Problem description: In the entries below, the lines from the one with "unfold one_at_a_time. apply" through the one with "(** * Layers.py: attention" are to be copied exactly; both ends count.

Supplied information:

++++++

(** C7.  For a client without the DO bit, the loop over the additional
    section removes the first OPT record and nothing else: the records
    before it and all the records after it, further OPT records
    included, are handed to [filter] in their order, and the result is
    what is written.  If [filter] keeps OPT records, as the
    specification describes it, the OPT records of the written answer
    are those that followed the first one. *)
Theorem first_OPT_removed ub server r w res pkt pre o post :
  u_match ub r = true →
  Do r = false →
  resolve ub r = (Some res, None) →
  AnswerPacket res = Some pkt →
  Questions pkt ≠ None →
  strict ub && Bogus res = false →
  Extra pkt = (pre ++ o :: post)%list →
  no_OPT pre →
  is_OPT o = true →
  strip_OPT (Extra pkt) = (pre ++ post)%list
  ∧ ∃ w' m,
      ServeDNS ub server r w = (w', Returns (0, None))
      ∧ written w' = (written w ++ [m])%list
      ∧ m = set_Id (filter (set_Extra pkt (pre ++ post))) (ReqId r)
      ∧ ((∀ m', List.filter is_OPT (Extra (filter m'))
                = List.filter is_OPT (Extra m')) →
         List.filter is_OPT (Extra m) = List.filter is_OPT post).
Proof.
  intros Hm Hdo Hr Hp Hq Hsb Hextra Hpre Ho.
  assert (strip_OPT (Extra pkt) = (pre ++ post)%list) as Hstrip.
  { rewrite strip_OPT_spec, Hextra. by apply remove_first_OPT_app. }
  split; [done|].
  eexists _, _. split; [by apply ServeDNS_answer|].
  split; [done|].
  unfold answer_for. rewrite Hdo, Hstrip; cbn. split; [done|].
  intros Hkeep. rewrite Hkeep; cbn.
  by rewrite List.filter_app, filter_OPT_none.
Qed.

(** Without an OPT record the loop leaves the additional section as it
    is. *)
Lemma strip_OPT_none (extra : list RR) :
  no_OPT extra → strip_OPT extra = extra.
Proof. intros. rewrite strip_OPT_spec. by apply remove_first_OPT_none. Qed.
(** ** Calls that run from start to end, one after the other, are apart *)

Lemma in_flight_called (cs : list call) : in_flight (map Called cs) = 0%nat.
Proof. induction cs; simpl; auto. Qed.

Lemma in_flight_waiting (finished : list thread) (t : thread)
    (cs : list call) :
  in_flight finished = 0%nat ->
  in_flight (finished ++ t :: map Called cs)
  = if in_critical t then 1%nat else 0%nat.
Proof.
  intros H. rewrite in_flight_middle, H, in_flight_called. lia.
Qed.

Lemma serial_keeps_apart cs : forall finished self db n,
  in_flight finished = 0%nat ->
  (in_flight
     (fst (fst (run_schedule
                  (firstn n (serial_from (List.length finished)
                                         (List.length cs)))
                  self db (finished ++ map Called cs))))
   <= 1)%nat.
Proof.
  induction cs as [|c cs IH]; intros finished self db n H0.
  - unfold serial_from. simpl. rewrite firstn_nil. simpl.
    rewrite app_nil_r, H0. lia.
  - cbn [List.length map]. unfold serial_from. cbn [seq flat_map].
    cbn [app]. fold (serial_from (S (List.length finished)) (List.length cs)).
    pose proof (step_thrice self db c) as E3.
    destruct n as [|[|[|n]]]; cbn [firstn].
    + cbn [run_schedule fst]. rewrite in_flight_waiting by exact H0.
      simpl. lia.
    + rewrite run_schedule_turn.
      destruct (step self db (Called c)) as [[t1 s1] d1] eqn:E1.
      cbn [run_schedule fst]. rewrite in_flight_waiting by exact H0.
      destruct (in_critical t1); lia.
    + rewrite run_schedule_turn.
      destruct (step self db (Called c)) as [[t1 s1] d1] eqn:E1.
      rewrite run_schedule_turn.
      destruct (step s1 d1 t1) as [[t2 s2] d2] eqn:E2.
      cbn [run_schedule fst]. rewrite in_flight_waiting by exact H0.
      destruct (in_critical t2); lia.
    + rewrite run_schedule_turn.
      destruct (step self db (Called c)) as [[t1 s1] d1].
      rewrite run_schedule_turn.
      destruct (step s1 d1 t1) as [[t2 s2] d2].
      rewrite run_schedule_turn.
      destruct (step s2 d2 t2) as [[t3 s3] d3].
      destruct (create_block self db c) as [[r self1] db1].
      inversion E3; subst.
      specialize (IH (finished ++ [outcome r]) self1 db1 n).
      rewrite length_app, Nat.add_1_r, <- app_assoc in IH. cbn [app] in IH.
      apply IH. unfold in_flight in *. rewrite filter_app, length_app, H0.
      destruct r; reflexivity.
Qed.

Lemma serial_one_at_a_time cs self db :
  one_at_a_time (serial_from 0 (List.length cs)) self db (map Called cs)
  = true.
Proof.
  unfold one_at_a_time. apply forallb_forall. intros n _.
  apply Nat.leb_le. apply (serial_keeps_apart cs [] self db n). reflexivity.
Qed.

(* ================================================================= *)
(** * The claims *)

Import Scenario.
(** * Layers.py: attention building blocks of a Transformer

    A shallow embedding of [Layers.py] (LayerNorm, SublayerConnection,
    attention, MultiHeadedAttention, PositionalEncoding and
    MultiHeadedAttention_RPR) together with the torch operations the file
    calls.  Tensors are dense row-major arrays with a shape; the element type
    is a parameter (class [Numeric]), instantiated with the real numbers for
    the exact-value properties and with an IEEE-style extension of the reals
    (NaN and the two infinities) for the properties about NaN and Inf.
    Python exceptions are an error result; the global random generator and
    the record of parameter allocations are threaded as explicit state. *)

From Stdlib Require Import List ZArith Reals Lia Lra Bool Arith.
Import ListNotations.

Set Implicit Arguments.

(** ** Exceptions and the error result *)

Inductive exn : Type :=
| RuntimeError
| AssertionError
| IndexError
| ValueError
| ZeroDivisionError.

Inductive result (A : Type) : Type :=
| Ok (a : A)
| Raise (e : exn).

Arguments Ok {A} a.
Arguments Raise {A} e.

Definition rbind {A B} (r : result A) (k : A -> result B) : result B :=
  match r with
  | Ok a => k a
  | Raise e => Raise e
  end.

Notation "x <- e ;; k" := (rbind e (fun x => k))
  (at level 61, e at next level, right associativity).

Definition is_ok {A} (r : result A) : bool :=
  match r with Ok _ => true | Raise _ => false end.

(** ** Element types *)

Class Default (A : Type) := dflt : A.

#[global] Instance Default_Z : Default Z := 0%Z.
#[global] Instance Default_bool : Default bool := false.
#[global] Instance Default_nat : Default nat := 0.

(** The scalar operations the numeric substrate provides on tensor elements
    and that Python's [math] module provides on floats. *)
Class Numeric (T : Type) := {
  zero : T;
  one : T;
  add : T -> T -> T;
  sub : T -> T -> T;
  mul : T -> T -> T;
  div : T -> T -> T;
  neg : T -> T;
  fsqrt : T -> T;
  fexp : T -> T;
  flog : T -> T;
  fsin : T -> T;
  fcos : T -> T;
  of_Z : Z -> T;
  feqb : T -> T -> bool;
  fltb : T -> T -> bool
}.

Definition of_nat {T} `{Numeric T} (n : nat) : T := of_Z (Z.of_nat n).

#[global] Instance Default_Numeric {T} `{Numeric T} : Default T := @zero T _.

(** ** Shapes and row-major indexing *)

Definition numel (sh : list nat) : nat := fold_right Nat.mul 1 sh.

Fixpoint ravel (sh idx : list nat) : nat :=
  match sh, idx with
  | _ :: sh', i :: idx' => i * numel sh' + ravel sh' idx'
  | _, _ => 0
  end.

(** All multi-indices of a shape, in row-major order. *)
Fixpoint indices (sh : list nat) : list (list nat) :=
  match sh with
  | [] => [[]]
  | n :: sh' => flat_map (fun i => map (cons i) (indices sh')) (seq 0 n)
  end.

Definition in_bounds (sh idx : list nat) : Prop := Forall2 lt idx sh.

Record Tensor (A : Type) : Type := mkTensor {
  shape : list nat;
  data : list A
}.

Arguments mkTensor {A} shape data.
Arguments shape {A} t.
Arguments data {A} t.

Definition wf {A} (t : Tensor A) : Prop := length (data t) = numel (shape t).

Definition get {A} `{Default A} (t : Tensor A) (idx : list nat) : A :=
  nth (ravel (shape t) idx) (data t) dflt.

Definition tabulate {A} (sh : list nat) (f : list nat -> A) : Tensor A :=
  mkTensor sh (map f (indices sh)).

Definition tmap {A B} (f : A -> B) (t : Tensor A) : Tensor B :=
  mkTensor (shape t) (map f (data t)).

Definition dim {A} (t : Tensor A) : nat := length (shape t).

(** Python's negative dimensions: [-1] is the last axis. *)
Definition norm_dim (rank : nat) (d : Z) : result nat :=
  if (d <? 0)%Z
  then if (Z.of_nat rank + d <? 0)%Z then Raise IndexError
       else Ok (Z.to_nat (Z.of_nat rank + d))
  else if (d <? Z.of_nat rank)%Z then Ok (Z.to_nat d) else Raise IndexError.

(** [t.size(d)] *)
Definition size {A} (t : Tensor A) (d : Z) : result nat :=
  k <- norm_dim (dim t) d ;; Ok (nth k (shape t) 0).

++++++

Response to the task:
  unfold one_at_a_time. apply forallb_forall. intros n _.
  apply Nat.leb_le. apply (serial_keeps_apart cs [] self db n). reflexivity.
Qed.

(* ================================================================= *)
(** * The claims *)

Import Scenario.
(** * Layers.py: attention building blocks of a Transformer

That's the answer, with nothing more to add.